Artist Josefina Concha (b.1985) is master of textile art, who brings forward centuries of Latin American heritage through a communion with craft and nature. By using elements such as skin, hair, plants and animals as initial inspiration, she has found in the thousands of layers of woven thread the possibility of painting and drawing without relying on those mediums, and instead echoing a tradition that has been passed on through generations of women. Nature is her main source of inspiration, its resemblance to the human body, the exuberance of color and form, the vulnerability of live matter, the visual and symbolic richness of the elements, these are the subjects which inspire her body of work.

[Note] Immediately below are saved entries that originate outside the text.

(* ===== verification/Mib.v ===== *)
(** * The MIB store: [src/src/mib.rs]

    [Store] wraps a [BTreeMap<Oid, Value>]: here the map's entries in key order.
    [store_set], [store_get] and [store_next] are the three operations.  The class
    [MibView] is what the request handlers rely on; the store is its instance. *)

From S2P Require Import Prelude Oid Ber Usm Types.

Record Store := MkStore { entries : list (Oid * Value) }.

(** [Store::new] and [Default]. *)
Definition store_new : Store := {| entries := [] |}.

(** [BTreeMap::insert]: replaces the value of an equal key. *)
Fixpoint btree_insert (m : list (Oid * Value)) (oid : Oid) (value : Value) : list (Oid * Value) :=
  match m with
  | [] => [(oid, value)]
  | (k, v) :: m' =>
      match compare oid k with
      | Lt => (oid, value) :: m
      | Eq => (k, value) :: m'
      | Gt => (k, v) :: btree_insert m' oid value
      end
  end.

(** [BTreeMap::get] *)
Fixpoint btree_get (m : list (Oid * Value)) (oid : Oid) : option Value :=
  match m with
  | [] => None
  | (k, v) :: m' =>
      match compare oid k with
      | Lt => None
      | Eq => Some v
      | Gt => btree_get m' oid
      end
  end.

(** [range((Excluded(oid), Unbounded)).next()] *)
Fixpoint btree_next (m : list (Oid * Value)) (oid : Oid) : option (Oid * Value) :=
  match m with
  | [] => None
  | (k, v) :: m' => match compare oid k with Lt => Some (k, v) | _ => btree_next m' oid end
  end.

Definition store_set (s : Store) (oid : Oid) (value : Value) : Store :=
  {| entries := btree_insert (entries s) oid value |}.
Definition store_get (s : Store) (oid : Oid) : option Value := btree_get (entries s) oid.
Definition store_next (s : Store) (oid : Oid) : option (Oid * Value) := btree_next (entries s) oid.

(** ** The invariant of the map *)

Inductive sorted_from : Oid -> list (Oid * Value) -> Prop :=
| sorted_from_nil lo : sorted_from lo []
| sorted_from_cons lo k v m : oid_lt lo k -> sorted_from k m -> sorted_from lo ((k, v) :: m).

Definition sorted (m : list (Oid * Value)) : Prop :=
  match m with [] => True | (k, _) :: m' => sorted_from k m' end.

Definition store_ok (s : Store) : Prop := sorted (entries s).

Lemma sorted_from_sorted lo m : sorted_from lo m -> sorted m.
Proof. by destruct 1. Qed.

Lemma sorted_from_lt lo m k v : sorted_from lo m -> In (k, v) m -> oid_lt lo k.
Proof.
  intros H. revert k v. induction H as [|lo k0 v0 m Hk Hm IH]; intros k v Hin; [done|].
  destruct Hin as [E|Hin]; [by simplify_eq|]. transitivity k0; [done|by eapply IH].
Qed.

Lemma sorted_tail k v m : sorted ((k, v) :: m) -> sorted m /\ sorted_from k m.
Proof. intros H. split; [by eapply sorted_from_sorted|done]. Qed.

Lemma compare_refl o : compare o o = Eq.
Proof. by apply compare_eq. Qed.

Lemma btree_insert_sorted_from lo m oid v :
  oid_lt lo oid -> sorted_from lo m -> sorted_from lo (btree_insert m oid v).
Proof.
  intros Hlt H. revert oid Hlt. induction H as [lo|lo k v0 m Hk Hm IH]; intros oid Hlt; cbn.
  { by repeat constructor. }
  destruct (oid_compare_spec oid k) as [->|Hc|Hc].
  - by constructor.
  - constructor; [done|]. by constructor.
  - constructor; [done|]. by apply IH.
Qed.

Lemma btree_insert_sorted m oid v : sorted m -> sorted (btree_insert m oid v).
Proof.
  destruct m as [|[k v0] m]; cbn; [by constructor|]. intros H.
  destruct (oid_compare_spec oid k) as [->|Hc|Hc]; cbn.
  - done.
  - by constructor.
  - by apply btree_insert_sorted_from.
Qed.

Lemma btree_get_In m oid v : sorted m -> btree_get m oid = Some v <-> In (oid, v) m.
Proof.
  induction m as [|[k w] m IH]; intros Hs; [done|]. destruct (sorted_tail _ _ _ Hs) as [Ht Hf]. cbn.
  destruct (oid_compare_spec oid k) as [->|Hc|Hc].
  - split; [intros [= ->]; auto|]. intros [E|Hin]; [by simplify_eq|].
    exfalso. by apply (irreflexivity oid_lt k), (sorted_from_lt _ _ _ _ Hf Hin).
  - split; [done|]. intros [E|Hin]; [simplify_eq; by apply (irreflexivity oid_lt) in Hc|].
    exfalso. apply (irreflexivity oid_lt k). transitivity oid; [|done]. by eapply sorted_from_lt.
  - rewrite IH by done. split; [auto|]. intros [E|Hin]; [|done]. simplify_eq.
    by apply (irreflexivity oid_lt) in Hc.
Qed.

Lemma btree_get_insert m oid v oid' :
  sorted m -> btree_get (btree_insert m oid v) oid' = if decide (oid' = oid) then Some v else btree_get m oid'.
Proof.
  induction m as [|[k w] m IH]; intros Hs; cbn.
  { case_decide as E; [by rewrite E, compare_refl|].
    destruct (oid_compare_spec oid' oid); done. }
  destruct (sorted_tail _ _ _ Hs) as [Ht Hf].
  destruct (oid_compare_spec oid k) as [->|Hc|Hc]; cbn.
  - case_decide as E; [by rewrite E, compare_refl|]. destruct (oid_compare_spec oid' k); done.
  - case_decide as E; [by rewrite E, compare_refl|].
    destruct (oid_compare_spec oid' oid) as [->|Hl|Hl]; [done| |done].
    destruct (oid_compare_spec oid' k) as [->|Hl'|Hl']; [|done|].
    + exfalso. apply (irreflexivity oid_lt oid). by transitivity k.
    + exfalso. apply (irreflexivity oid_lt oid). transitivity k; [done|]. by transitivity oid'.
  - rewrite IH by done. case_decide as E; [|done]. subst oid'.
    destruct (oid_compare_spec oid k) as [->|Hl|Hl]; [|exfalso|done].
    + exfalso. by apply (irreflexivity oid_lt) in Hc.
    + apply (irreflexivity oid_lt oid). by transitivity k.
Qed.

(** [oid_le a b] *)
Definition oid_le (a b : Oid) : Prop := a = b \/ oid_lt a b.

Lemma btree_next_spec m oid :
  sorted m ->
  match btree_next m oid with
  | Some (k, v) => In (k, v) m /\ oid_lt oid k /\ forall k' v', In (k', v') m -> oid_lt oid k' -> oid_le k k'
  | None => forall k' v', In (k', v') m -> ~ oid_lt oid k'
  end.
Proof.
  induction m as [|[k w] m IH]; intros Hs; cbn; [auto|]. destruct (sorted_tail _ _ _ Hs) as [Ht Hf].
  specialize (IH Ht).
  assert (Hskip : ~ oid_lt oid k -> match btree_next m oid with
    | Some (k1, v) => ((k, w) = (k1, v) \/ In (k1, v) m) /\ oid_lt oid k1 /\
        forall k' v', (k, w) = (k', v') \/ In (k', v') m -> oid_lt oid k' -> oid_le k1 k'
    | None => forall k' v', (k, w) = (k', v') \/ In (k', v') m -> ~ oid_lt oid k' end).
  { intros Hn. destruct (btree_next m oid) as [[k1 v1]|].
    - destruct IH as (Hin & Hlt & Hmin). split_and!; [auto|done|].
      intros k' v' [E|Hk'] Hl'; [by simplify_eq|by eapply Hmin].
    - intros k' v' [E|Hk']; [by simplify_eq|by eapply IH]. }
  destruct (oid_compare_spec oid k) as [->|Hc|Hc].
  - apply Hskip. apply (irreflexivity oid_lt).
  - split_and!; [auto|done|]. intros k' v' [E|Hk'] _; [left; by simplify_eq|].
    right. by eapply sorted_from_lt.
  - apply Hskip. intros Hl. apply (irreflexivity oid_lt oid). by transitivity k.
Qed.

(** ** The interface the handlers use *)

Class MibView (S : Type) := {
  view_get : S -> Oid -> option Value;
  view_next : S -> Oid -> option (Oid * Value);
  view_ok : S -> Prop;
  (** [next] is the least entry above the given OID. *)
  view_next_Some s oid k v : view_ok s -> view_next s oid = Some (k, v) ->
    view_get s k = Some v /\ oid_lt oid k /\
    forall k' v', view_get s k' = Some v' -> oid_lt oid k' -> oid_le k k';
  view_next_None s oid : view_ok s -> view_next s oid = None ->
    forall k v, view_get s k = Some v -> ~ oid_lt oid k;
}.

Lemma store_next_Some s oid k v :
  store_ok s -> store_next s oid = Some (k, v) ->
  store_get s k = Some v /\ oid_lt oid k /\
  forall k' v', store_get s k' = Some v' -> oid_lt oid k' -> oid_le k k'.
Proof.
  intros Hs E. unfold store_next, store_get, store_ok in *.
  pose proof (btree_next_spec _ oid Hs) as H. rewrite E in H. destruct H as (Hin & Hlt & Hmin).
  split_and!; [by apply btree_get_In|done|]. intros k' v' Hk'. apply btree_get_In in Hk'; [|done]. by eapply Hmin.
Qed.

Lemma store_next_None s oid :
  store_ok s -> store_next s oid = None -> forall k v, store_get s k = Some v -> ~ oid_lt oid k.
Proof.
  intros Hs E k v Hk. unfold store_next, store_get, store_ok in *.
  pose proof (btree_next_spec _ oid Hs) as H. rewrite E in H. apply btree_get_In in Hk; [|done]. by eapply H.
Qed.

#[export] Instance store_view : MibView Store := {|
  view_get := store_get;
  view_next := store_next;
  view_ok := store_ok;
  view_next_Some := store_next_Some;
  view_next_None := store_next_None;
|}.

(** All values (and their OIDs) come from Rust values of those types. *)
Definition store_wf (s : Store) : Prop :=
  store_ok s /\ Forall (fun '(k, v) => oid_wf k /\ value_wf v) (entries s).

Lemma btree_insert_In m oid v k w :
  In (k, w) (btree_insert m oid v) -> (k, w) = (oid, v) \/ In (k, w) m \/ (k = oid /\ w = v).
Proof.
  induction m as [|[k0 v0] m IH]; cbn; [intros [E|[]]; auto|].
  destruct (oid_compare_spec oid k0) as [->|Hc|Hc]; cbn.
  - intros [E|Hin]; [simplify_eq; auto|auto].
  - intros [E|Hin]; [auto|auto].
  - intros [E|Hin]; [auto|]. destruct (IH Hin) as [?|[?|?]]; auto.
Qed.

Lemma store_set_wf s oid v : store_wf s -> oid_wf oid -> value_wf v -> store_wf (store_set s oid v).
Proof.
  intros [Hok Hwf] Ho Hv. split; [by apply btree_insert_sorted|].
  rewrite Forall_forall in Hwf |- *. intros [k w] Hin%list_elem_of_In. apply btree_insert_In in Hin.
  destruct Hin as [E|[Hin|[-> ->]]]; [by simplify_eq| |done]. by apply (Hwf (k, w)), list_elem_of_In.
Qed.

Lemma store_new_wf : store_wf store_new.
Proof. split; constructor. Qed.

(** ** Properties *)

(** The store is a finite map: every operation keeps the key order, a
    [get] after a [set] sees exactly that update, and a new store is empty. *)
Theorem store_map_laws (s : Store) (oid oid' : Oid) (v : Value) :
  store_ok s ->
  store_ok store_new /\ store_get store_new oid = None /\ store_ok (store_set s oid v) /\
  store_get (store_set s oid v) oid' = if decide (oid' = oid) then Some v else store_get s oid'.
Proof.
  intros Hs. split_and!; [done|done|by apply btree_insert_sorted|by apply btree_get_insert].
Qed.

Lemma store_map_laws_witness :
  let s := store_set store_new (MkOid [1; 3]) (Integer32 1) in
  store_get (store_set s (MkOid [1; 3]) (Integer32 2)) (MkOid [1; 3]) = Some (Integer32 2).
Proof.
  apply (store_map_laws (store_set store_new (MkOid [1; 3]) (Integer32 1)) (MkOid [1; 3]) (MkOid [1; 3]) (Integer32 2)).
  vm_compute. constructor.
Defined.

(** Claim C31: [next] returns the entry with the least OID strictly above the
    argument in lexicographic order, and nothing exactly when no entry is above. *)
Theorem store_next_least (s : Store) (oid : Oid) :
  store_ok s ->
  match store_next s oid with
  | Some (k, v) =>
      store_get s k = Some v /\ oid_lt oid k /\
      forall k' v', store_get s k' = Some v' -> oid_lt oid k' -> oid_le k k'
  | None => forall k v, store_get s k = Some v -> ~ oid_lt oid k
  end.
Proof.
  intros Hs. destruct (store_next s oid) as [[k v]|] eqn:E.
  - by apply (store_next_Some s oid k v).
  - by apply (store_next_None s oid).
Qed.

Lemma store_next_least_witness :
  let s := store_set store_new (MkOid [1; 3; 6]) (Integer32 1) in
  store_next s (MkOid [1; 3]) = Some (MkOid [1; 3; 6], Integer32 1) /\
  store_get s (MkOid [1; 3; 6]) = Some (Integer32 1).
Proof.
  split; [reflexivity|].
  exact (proj1 (store_next_least (store_set store_new (MkOid [1; 3; 6]) (Integer32 1)) (MkOid [1; 3])
    ltac:(vm_compute; constructor))).
Defined.

(** A manager's GETNEXT walk of at most [n] steps from [oid]. *)
Fixpoint walk (n : nat) (s : Store) (oid : Oid) : list (Oid * Value) :=
  match n with
  | O => []
  | S n' => match store_next s oid with Some (k, v) => (k, v) :: walk n' s k | None => [] end
  end.

Definition above (oid : Oid) (e : Oid * Value) : bool := match compare oid (fst e) with Lt => true | _ => false end.

Lemma above_true oid e : above oid e = true <-> oid_lt oid (fst e).
Proof. unfold above, oid_lt. destruct (compare oid (fst e)); naive_solver. Qed.

Lemma filter_above_all lo m : sorted_from lo m -> List.filter (above lo) m = m.
Proof.
  intros H. induction H as [|lo k v m Hk Hm IH]; [done|]. cbn [List.filter].
  replace (above lo (k, v)) with true by (symmetry; by apply above_true). f_equal.
  rewrite <-IH at 2. apply filter_ext_in. intros [k' v'] Hin.
  assert (oid_lt k k') by (by eapply sorted_from_lt). apply eq_true_iff_eq. rewrite !above_true. cbn.
  split; [done|]. intros _. by transitivity k.
Qed.

Lemma sorted_split oid m :
  sorted m -> exists pre suf, m = pre ++ suf /\ Forall (fun e => above oid e = false) pre /\
    sorted_from oid suf /\ List.filter (above oid) m = suf.
Proof.
  induction m as [|[k v] m IH]; intros Hs; [exists [], []; by repeat constructor|].
  destruct (sorted_tail _ _ _ Hs) as [Ht Hf]. cbn [List.filter]. destruct (above oid (k, v)) eqn:E.
  - exists [], ((k, v) :: m). apply above_true in E. cbn in E.
    assert (Hall : sorted_from oid ((k, v) :: m)) by (by constructor). split_and!; [done|constructor|done|].
    f_equal. rewrite <-(filter_above_all k m Hf) at 2. apply filter_ext_in. intros [k' v'] Hin.
    pose proof (sorted_from_lt _ _ _ _ Hf Hin). apply eq_true_iff_eq. rewrite !above_true. cbn.
    split; [done|]. intros _. by transitivity k.
  - destruct (IH Ht) as (pre & suf & -> & Hpre & Hsuf & Hfil).
    exists ((k, v) :: pre), suf. split_and!; [done|by constructor|done|done].
Qed.

Lemma btree_next_skip pre m oid : Forall (fun e => above oid e = false) pre -> btree_next (pre ++ m) oid = btree_next m oid.
Proof.
  induction 1 as [|[k v] pre He _ IH]; [done|]. cbn. unfold above in He. cbn in He.
  by destruct (compare oid k).
Qed.

(** One step of a walk: the entries up to [oid] are behind, the rest ahead. *)
Lemma store_next_suffix pre suf oid :
  Forall (fun e => above oid e = false) pre -> sorted_from oid suf ->
  match suf with
  | [] => store_next (MkStore (pre ++ suf)) oid = None
  | (k, v) :: suf' => store_next (MkStore (pre ++ suf)) oid = Some (k, v) /\
      Forall (fun e => above k e = false) (pre ++ [(k, v)]) /\ sorted_from k suf'
  end.
Proof.
  intros Hpre Hs. unfold store_next. cbn [entries]. rewrite btree_next_skip by done.
  destruct Hs as [|lo k v m Hlt Hm]; [done|]. cbn [btree_next]. unfold oid_lt in Hlt. rewrite Hlt. split_and!; [done| |done].
  apply Forall_app. split; [|constructor; [unfold above; cbn; by rewrite compare_refl|constructor]].
  eapply Forall_impl; [exact Hpre|]. intros e He. cbn in *. apply not_true_is_false. intros Ha%above_true.
  apply not_true_iff_false in He. apply He, above_true. by transitivity k.
Qed.

Lemma walk_suffix suf n pre oid :
  Forall (fun e => above oid e = false) pre -> sorted_from oid suf -> (length suf <= n)%nat ->
  walk n (MkStore (pre ++ suf)) oid = suf.
Proof.
  revert n pre oid. induction suf as [|[k v] suf IH]; intros n pre oid Hpre Hs Hn; pose proof (store_next_suffix _ _ _ Hpre Hs) as Hx.
  - destruct n; [done|]. cbn [walk]. by rewrite Hx.
  - destruct Hx as (Hx & Hpre' & Hs'). destruct n as [|n]; [cbn in Hn; lia|]. cbn [walk]. rewrite Hx. f_equal.
    rewrite cons_middle, app_assoc. apply IH; [done|done|cbn in Hn; lia].
Qed.

(** A GETNEXT walk is complete and terminates: from any OID it visits
    exactly the entries above that OID, each once, in ascending order, and ends
    after at most as many steps as the store has entries. *)
Theorem walk_complete (s : Store) (oid : Oid) (n : nat) :
  store_ok s -> (length (entries s) <= n)%nat ->
  walk n s oid = List.filter (above oid) (entries s) /\ sorted_from oid (walk n s oid).
Proof.
  intros Hs Hn. destruct (sorted_split oid _ Hs) as (pre & suf & E & Hpre & Hsuf & ->).
  destruct s as [m]. cbn in *. subst m.
  rewrite walk_suffix; [done|done|done|]. rewrite length_app in Hn. lia.
Qed.

Lemma walk_complete_witness :
  let s := store_set (store_set store_new (MkOid [1; 3; 6]) (Integer32 1)) (MkOid [1; 3; 7]) (Integer32 2) in
  walk 2 s (MkOid [1; 3]) = List.filter (above (MkOid [1; 3])) (entries s).
Proof.
  refine (proj1 (walk_complete (store_set (store_set store_new (MkOid [1; 3; 6]) (Integer32 1)) (MkOid [1; 3; 7]) (Integer32 2))
    (MkOid [1; 3]) 2 _ _)); [repeat constructor|vm_compute; lia].
Defined.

Her pieces are ethereal, complex yet harmonious woven textiles, often times reflections of the female being, spiral forms that are born naturally from the sewing machine, that contain within itself the power to continue to grow permanently: they have a beginning, but no end. The almost mesmerizing process of meticulously covering the fabric with thread is for the artist a way of being fully present, body and mind in tune. Like cultivating a garden, it is a labor that should not be rushed, that requires a method and can provide stillness for the spirit, in the manner of a mantra.
Josefina’s work longs for order, for harmony. The imperfections of manual labor that are meekly accepted, and the perpetual rebirth inherent in the spiral, are the means that allow the artist to enter into the ways of the mind and in this search for beauty.